Published on: 14 Nov, 2022
Updated on: 14 Nov, 2022

Mary Branson is best known for her large-scale conceptual light works and installations, particularly the iconic ‘New Dawn’ 2016 sculpture in the Houses of Parliament, which
celebrates the centenary of the Suffrage movement. It is the first permanent piece of contemporary abstract art in the Palace of Westminster.

She has created light and sound works for the London 2012 Olympics, Royal Holloway University, Salisbury Cathedral and ‘Harvest’, a huge site-specific installation at Box Hill, Surrey in collaboration with Surrey Hills Arts, highlighting the plight of farmers facing climate change.

Mary is an award-winning printmaker, a choreographer for a number of performance and dance events, and a mentor and public speaker. She has held a number of artistic residencies, including for Parliament, the British Council, Crisis, RHS Wisley and Watts Gallery, where she led an art group for women prisoners at HMP Send.

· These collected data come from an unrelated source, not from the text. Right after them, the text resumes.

(** The comparison shows no difference exactly when the two sequences
    have the same raw texts, position by position (tags and line numbers
    do not count). *)
Theorem compare_unchanged_iff (left right : list EDISegment) :
  ∃ comparison,
    ComparisonView.compare left right = Ok comparison ∧
    (Forall (λ line, ComparisonView.diffType line = Unchanged) comparison
     ↔ raw <$> left = raw <$> right).
Proof.
  eexists. split; [apply compare_closed|].
  rewrite (Forall_fmap_seq _ (λ i, lineOf (left !! i) (right !! i))). split.
  - intros Hall. apply list_eq. intros i. rewrite !list_lookup_fmap.
    destruct (decide (i < Nat.max (length left) (length right))) as [Hi|Hi].
    + pose proof (lineOf_diffType_cases (left !! i) (right !! i)
                    (lookup_absent_both left right i Hi)) as (_ & _ & _ & Hu).
      pose proof (Hall i Hi) as Hone.
      apply Hu in Hone as (a & b & -> & -> & Hraw). simpl. by rewrite Hraw.
    + rewrite !lookup_ge_None_2 by lia. reflexivity.
  - intros Heq i Hi.
    assert (length left = length right) as Hlen
      by (rewrite <- (length_fmap raw left), Heq; apply length_fmap).
    destruct (lookup_lt_is_Some_2 left i) as [a Ha]; [lia|].
    destruct (lookup_lt_is_Some_2 right i) as [b Hb]; [lia|].
    rewrite Ha, Hb. apply lineOf_same.
    apply (f_equal (λ l, l !! i)) in Heq. rewrite !list_lookup_fmap, Ha, Hb in Heq.
    by injection Heq.
Qed.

She enjoys the challenge of using landscape and architecture as a backdrop to site-determined pieces. She often works with large teams of volunteers to help her realise her ambitious uses of scale and finds the shared ownership of the community an important part of her
artistic process.

As many of her installations are temporary, Mary’s projects can encompass elements of performance, photography, film and sound as forms of documentation. She also produces
smaller scale works in glass and ceramics.